다른 실시형태에서, 방법은 환자에서 간 섬유증을 검출하기 위한 것이다. 방법은 추가로: (iii) 단계 (ii)에서 측정된 상기 단일클론 항체의 상기 결합의 양을 정상적인 건강한 대상체와 관련된 값 및/또는 알려진 질환 중증도와 관련된 값 및/또는 미리 결정된 컷오프 값과의 상관성을 보는 것을 포함할 수 있다. 특정 실시형태에서, 방법은 환자에서 만성 간 질환을 검출하기 위한 것일 수 있다.
이 맥락에서, 용어 "정상적인 건강한 대상체와 연관된 값"은 건강한 것으로, 즉 질환이 없는 (그리고 보다 구체적으로는 간 섬유증이 없는) 것으로 간주되는 대상체로부터의 샘플에 대해 상기 기재된 방법에 의해 결정된 결합의 표준화된 양을 의미하고; 용어 "알려진 질환 중증도와 연관된 값"은 알려진 중증도의 간 섬유증을 갖는 것으로 알려진 환자로부터의 샘플에 대해 상기 기재된 방법에 의해 측정된 결합의 표준화된 양을 의미한다.
또한 이 맥락에서 용어 "미리 결정된 컷-오프 값"은 통계적 컷-오프 값이거나 그 초과인 환자 샘플에서 결합의 측정된 값이 간 섬유증의 존재 또는 가능성의 적어도 70% 확률, 바람직하게는 적어도 80% 확률, 바람직하게는 적어도 85% 확률, 더 바람직하게는 적어도 90% 확률, 그리고 가장 바람직하게는 적어도 95% 확률에 해당하는 환자에서 간 섬유증의 높은 가능성을 나타내는 것으로 통계적으로 측정되는 결합의 양을 의미한다.

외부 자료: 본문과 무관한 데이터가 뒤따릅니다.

Lemma steps_filed s s' : rtc step s s' -> filed (refreshTokens s) -> filed (refreshTokens s').
Proof.
  induction 1 as [|s1 s2 s3 (o & Hf & ->) _ IH]; [done|]. intros Hw. apply IH.
  eapply filed_step; [|exact Hw]. by apply exec_token_step.
Qed.


(** C9: In every state the service reaches, through any calls of any of its methods,
    a family of refresh tokens has at most one token that is not revoked. *)
Theorem at_most_one_live_token (s0 s : state) :
  no_tokens s0 -> rtc step s0 s -> one_live (refreshTokens s).
Proof.
  intros H0 Hs.
  cut (filed (refreshTokens s) /\ one_live (refreshTokens s)); [tauto|].
  assert (Hi : filed (refreshTokens s0) /\ one_live (refreshTokens s0)).
  { split; intros h; intros; by rewrite H0 in *. }
  revert Hi. clear H0. induction Hs as [|s1 s2 s3 (o & Hf & ->) _ IH]; [done|]. intros [Hw Hl].
  pose proof (exec_token_step o s1 Hw Hf) as Hs.
  apply IH. split; [by eapply filed_step|by eapply one_live_step].
Qed.


(** A rotation on every branch that reaches a live token: the client gets a signed
    access token and the new refresh token; the new row continues the family from the
    presented one, which is revoked; every other row is as before; and presenting the
    old token again, before it expires, is refused as a replay. *)
Theorem rotation_spec (s : state) (mi mi2 : mint) (r : string) (now now2 : Z) (t : RefreshToken) (u : User) :
  filed (refreshTokens s) ->
  find_one (hashToken r) (refreshTokens s) = Some t -> now <= now2 <= expires_at t -> revoked_at t = None ->
  find_user (user_id t) s = Some u -> find_one (hashToken (raw mi)) (refreshTokens s) = None ->
  let s' := (rotateRefreshToken mi r now s).2 in
  (rotateRefreshToken mi r now s).1 = Ret (mkSession (signAsync (user_key u) (stellar_address u) now) (raw mi)) /\
  (exists t', find_one (hashToken (raw mi)) (refreshTokens s') = Some t' /\ revoked_at t' = None /\
     family_id t' = family_id t /\ previous_token_id t' = Some (token_id t) /\ user_id t' = user_key u /\
     expires_at t' = now + default DEFAULT_REFRESH_TOKEN_TTL_DAYS (REFRESH_TOKEN_TTL_DAYS cfg) * 86400000) /\
  find_one (hashToken r) (refreshTokens s') = Some (revoke now t) /\
  (forall h, h ≠ hashToken r -> h ≠ hashToken (raw mi) ->
     find_one h (refreshTokens s') = find_one h (refreshTokens s)) /\
  (rotateRefreshToken mi2 r now2 s').1 = Throw (UnauthorizedException "Refresh token reuse detected; session revoked").
Proof.
  intros Hw Ht Hx Hr Hu Hn s'.
  pose proof (Hw _ _ Ht) as Hh.
  assert (Hne : hashToken r ≠ hashToken (raw mi)) by (intros He; rewrite He in Ht; congruence).
  assert (Hrun : rotateRefreshToken mi r now s =
    (Ret (mkSession (signAsync (user_key u) (stellar_address u) now) (raw mi)),
     set_tokens (fun T => save (hashToken (raw mi))
       (mkToken (row_id mi) (user_key u) (family_id t) (hashToken (raw mi)) (Some (token_id t)) None
         (now + default DEFAULT_REFRESH_TOKEN_TTL_DAYS (REFRESH_TOKEN_TTL_DAYS cfg) * 24 * 60 * 60 * 1000) now)
       (save (hashToken r) (revoke now t) T)) s)).
  { unfold rotateRefreshToken, rotate_check, rotate_issue, issueRefreshToken, insert_token. run. rewrite Ht.
    destruct (Z.ltb_spec (expires_at t) now); [lia|]. rewrite Hr. simpl. rewrite Hu. simpl. rewrite Hh.
    by rewrite find_one_save_ne, Hn. }
  subst s'. rewrite Hrun. simpl. split; [done|].
  assert (Hold : find_one (hashToken r) (refreshTokens (rotateRefreshToken mi r now s).2) = Some (revoke now t)).
  { rewrite Hrun. simpl. rewrite find_one_save_ne, find_one_save_eq; [done|congruence]. }
  split.
  { eexists. rewrite find_one_save_eq. split; [done|]. simpl. repeat split. lia. }
  rewrite Hrun in Hold. simpl in Hold. split; [done|]. split.
  - intros h H1 H2. by rewrite !find_one_save_ne.
  - unfold rotateRefreshToken, rotate_check. run. rewrite Hold. simpl.
    destruct (Z.ltb_spec (expires_at t) now2); [lia|done].
Qed.

(** Two rotations of the same token that both read it before either revokes it
    both succeed, and leave two tokens of one family alive: the check and the
    revocation are separate statements. *)
Theorem concurrent_rotation_forks_family (s : state) (mi1 mi2 : mint) (r : string) (now : Z)
    (t : RefreshToken) (u : User) :
  filed (refreshTokens s) ->
  (rotate_check r now s).1 = Ret (t, u) ->
  find_one (hashToken (raw mi1)) (refreshTokens s) = None ->
  find_one (hashToken (raw mi2)) (refreshTokens s) = None ->
  hashToken (raw mi1) ≠ hashToken (raw mi2) ->
  let s1 := (rotate_issue mi1 t u now s).2 in
  let s2 := (rotate_issue mi2 t u now s1).2 in
  is_ret (rotate_issue mi1 t u now s).1 = true /\ is_ret (rotate_issue mi2 t u now s1).1 = true /\
  ~ one_live (refreshTokens s2).
Proof.
  intros Hw Hc H1 H2 Hne s1 s2.
  assert (Ht : find_one (hashToken r) (refreshTokens s) = Some t).
  { unfold rotate_check in Hc. run. destruct (find_one _ _) as [t0|]; [|done].
    repeat case_match; simplify_eq/=; done. }
  pose proof (Hw _ _ Ht) as Hh.
  assert (N1 : token_hash t ≠ hashToken (raw mi1)) by congruence.
  assert (N2 : token_hash t ≠ hashToken (raw mi2)) by congruence.
  assert (Hi : forall mi s0, token_hash t ≠ hashToken (raw mi) ->
            find_one (hashToken (raw mi)) (refreshTokens s0) = None ->
            exists t', family_id t' = family_id t /\ revoked_at t' = None /\
              rotate_issue mi t u now s0 =
                (Ret (mkSession (signAsync (user_key u) (stellar_address u) now) (raw mi)),
                 set_tokens (fun T => save (hashToken (raw mi)) t' (save (token_hash t) (revoke now t) T)) s0)).
  { intros mi s0 Hn H0. eexists. unfold rotate_issue, issueRefreshToken, insert_token. run.
    rewrite find_one_save_ne, H0 by done. simpl. by split_and!; [..|reflexivity]. }
  destruct (Hi mi1 s N1 H1) as (t1 & F1 & R1 & E1).
  subst s2 s1. rewrite E1. simpl.
  edestruct (Hi mi2) as (t2 & F2 & R2 & E2); [exact N2| |rewrite E2].
  { simpl. rewrite !find_one_save_ne; done. }
  simpl. split; [done|]. split; [done|]. intros Hl. apply Hne.
  eapply (Hl _ _ t1 t2); [| |congruence..].
  - rewrite !find_one_save. repeat case_decide; try done; by destruct Hne.
  - by rewrite find_one_save_eq.
Qed.

(** *** Challenges *)

(** A challenge is drawn that is not pending yet. *)
Definition new_challenge (s s' : state) : Prop :=
  exists random address now c,
    (generateChallenge random address now s).1 = Ret c /\ Mem.find (challengeCache s) c = None /\
    s' = (generateChallenge random address now s).2.

Lemma upsert_fresh {V} (l : list (string * V)) k v :
  Mem.find l k = None -> Mem.upsert k v l = l ++ [(k, v)].
Proof. induction l as [|[a b] l IH]; simpl; [done|]. case_decide; [done|]. intros H'. by rewrite IH. Qed.

Lemma upsert_split {V} (l1 l2 : list (string * V)) k v w :
  k ∉ l1.*1 -> Mem.upsert k w (l1 ++ (k, v) :: l2) = l1 ++ (k, w) :: l2.
Proof.
  induction l1 as [|[a b] l IH]; csimpl; [by case_decide|]. rewrite not_elem_of_cons. intros [Hk Hl].
  case_decide; [congruence|]. by rewrite IH.
Qed.

Lemma find_split {V} (l1 l2 : list (string * V)) k v :
  k ∉ l1.*1 -> Mem.find (l1 ++ (k, v) :: l2) k = Some v.
Proof.
  induction l1 as [|[a b] l IH]; csimpl; [by case_decide|]. rewrite not_elem_of_cons. intros [Hk Hl].
  case_decide; [congruence|]. by rewrite IH.
Qed.

Lemma List_find_split {A} (p : A -> bool) l x :
  List.find p l = Some x -> exists l1 l2, l = l1 ++ x :: l2 /\ Forall (fun y => p y = false) l1 /\ p x = true.
Proof.
  induction l as [|y l IH]; simpl; [done|]. destruct (p y) eqn:Hp; intros Hf.
  - simplify_eq. by exists [], l.
  - destruct (IH Hf) as (l1 & l2 & -> & H1 & H2). exists (y :: l1), l2. auto.
Qed.

Lemma List_find_app {A} (p : A -> bool) l1 x l2 :
  Forall (fun y => p y = false) l1 -> p x = true -> List.find p (l1 ++ x :: l2) = Some x.
Proof. intros Hl Hx. induction Hl as [|y l Hy _ IH]; simpl; [by rewrite Hx|]. by rewrite Hy. Qed.

(** The pending challenges of an address up to an unexpired used one. *)
Definition shadowed (a c : string) (now x : Z) (l : list (string * challenge_entry)) : Prop :=
  exists l1 l2, l = l1 ++ (c, mkEntry x true) :: l2 /\ (c ∉ l1.*1) /\ ends_with (":" +:+ a)%string c = true /\
    Forall (fun e => (ends_with (":" +:+ a)%string e.1 && (now <=? expiresAt e.2)) = false) l1.

Lemma shadowed_generate a c now x s s' :
  rtc new_challenge s s' -> shadowed a c now x (challengeCache s) -> shadowed a c now x (challengeCache s').
Proof.
  induction 1 as [|s1 s2 s3 (r & a' & now' & c' & Hr & Hn & ->) _ IH]; [done|].
  intros (l1 & l2 & Hl & H1 & H2 & H3). apply IH. unfold generateChallenge in *. run. simplify_eq.
  eexists l1, _. rewrite upsert_fresh, Hl, <-app_assoc by done. by split_and!.
Qed.

Lemma shadowed_refused a c now now2 x s n p sg :
  shadowed a c now x (challengeCache s) -> now <= now2 <= x ->
  verifySignatureWithStatus n p a sg now2 s = (Throw (UnauthorizedException "Challenge already used"), s).
Proof.
  intros (l1 & l2 & Hl & H1 & H2 & H3) Hx. unfold verifySignatureWithStatus, findValidChallengeForAddress. run.
  rewrite Hl, (List_find_app _ l1); [|..].
  - simpl. by rewrite Hl, find_split.
  - eapply Forall_impl; [exact H3|]. intros [k e]; simpl.
    destruct (ends_with _ k); simpl; [|done]. rewrite !Z.leb_gt. lia.
  - simpl. rewrite H2. simpl. apply Z.leb_le. lia.
Qed.

Lemma verify_success_shadows n p a sg now s r :
  NoDup (challengeCache s).*1 -> (verifySignatureWithStatus n p a sg now s).1 = Ret r ->
  exists c e, Mem.find (challengeCache s) c = Some e /\ used e = false /\ now <= expiresAt e /\
    keypair_verify a c sg = Some true /\
    shadowed a c now (expiresAt e) (challengeCache (verifySignatureWithStatus n p a sg now s).2).
Proof.
  intros Hnd. unfold verifySignatureWithStatus, findValidChallengeForAddress. run.
  destruct (List.find _ _) as [[c e]|] eqn:Hf; simpl; [|done].
  apply List_find_split in Hf as (l1 & l2 & Hl & Hall & Hp). simpl in Hp. apply andb_true_iff in Hp as [Hp1 Hp2].
  rewrite Hl in *.
  assert (Hc : c ∉ l1.*1).
  { intros Hin. rewrite fmap_app in Hnd. csimpl in Hnd. apply NoDup_app in Hnd as (_ & Hd & _).
    apply (Hd c Hin). set_solver. }
  rewrite find_split by done. simpl. destruct (used e) eqn:Hu; [done|].
  unfold verifyStellarSignature. destruct (keypair_verify a c sg) as [[]|] eqn:Hk; simpl; [|done..].
  intros _. exists c, e. split; [by rewrite find_split|]. split; [done|]. split; [by apply Z.leb_le|]. split; [done|].
  exists l1, l2. unfold insert_user. run.
  repeat case_match; simplify_eq/=; by rewrite Hl, upsert_split.
Qed.

(** A wallet login accepts only an unused, unexpired challenge of the address with
    a valid signature over it; but until that challenge expires, every other login of
    the address is refused as a replay, also with a challenge requested since: the
    lookup returns the oldest pending challenge, used or not. *)
Theorem login_blocks_next_login (s s' : state) (n p n' p' a sg sg' : string) (now : Z) (r : User * bool) :
  NoDup (challengeCache s).*1 ->
  (verifySignatureWithStatus n p a sg now s).1 = Ret r ->
  rtc new_challenge (verifySignatureWithStatus n p a sg now s).2 s' ->
  exists c e, Mem.find (challengeCache s) c = Some e /\ used e = false /\ now <= expiresAt e /\
    keypair_verify a c sg = Some true /\
    forall now2, now <= now2 <= expiresAt e ->
      verifySignatureWithStatus n' p' a sg' now2 s' = (Throw (UnauthorizedException "Challenge already used"), s').
Proof.
  intros Hnd Hr Hs. destruct (verify_success_shadows n p a sg now s r Hnd Hr) as (c & e & H1 & H2 & H3 & H4 & H5).
  exists c, e. split_and!; try done. intros now2 Hx.
  eapply shadowed_refused; [|exact Hx]. by eapply shadowed_generate.
Qed.

(** *** Passkey ceremonies *)

Lemma map_get_find {V} (m : list (string * V)) k c v : map_get m k = Some (c, v) -> k = VStr c /\ Mem.find m c = Some v.
Proof. destruct k; simpl; try done. intros (w & Hw & ?)%fmap_Some. by simplify_eq. Qed.

Lemma issue_keeps_passkeys mi u f prev now P :
  preserves (fun s => passkeyChallengeCache s = P) (issueRefreshToken mi u f prev now).
Proof. unfold issueRefreshToken, insert_token. keeps. Qed.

바람직한 실시형태에서, 샘플은 생체액이다. 생체액은 혈액, 혈청, 혈장, 소변 또는 세포 또는 조직 배양액으로부터의 상등액일 수 있지만 이에 제한되지 않는다. 바람직하게는 생체액은 혈액, 혈청 또는 혈장이다.
면역검정은 경쟁 검정 또는 샌드위치 검정일 수 있지만 이에 제한되지 않는다. 면역검정은 예를 들어 방사면역검정 또는 효소 결합 면역흡착 검정(ELISA)일 수 있다. 이러한 검정은 당업자에게 공지된 기술이다.
바람직한 실시형태에서, 단일클론 항체는 아미노산 서열 NLLNLN(서열번호 1)에 특이적으로 결합한다. 상기 아미노산 서열은 유형 XVIII의 긴 및 중간 이소형의 N-말단에 존재하고 (그리고 유형 XVIII의 짧은 이소형에는 부재하고), 따라서 상기 단일클론 항체는 유형 XVIII의 긴 및 중간 이소형의 N-말단에 특이적으로 결합한다.
특정 실시형태에서, 단일클론 항체는 아미노산 서열 NLLNLNKDKE(서열번호 2)를 갖는 합성 펩티드에 맞서 생성된 단일클론 항체이다.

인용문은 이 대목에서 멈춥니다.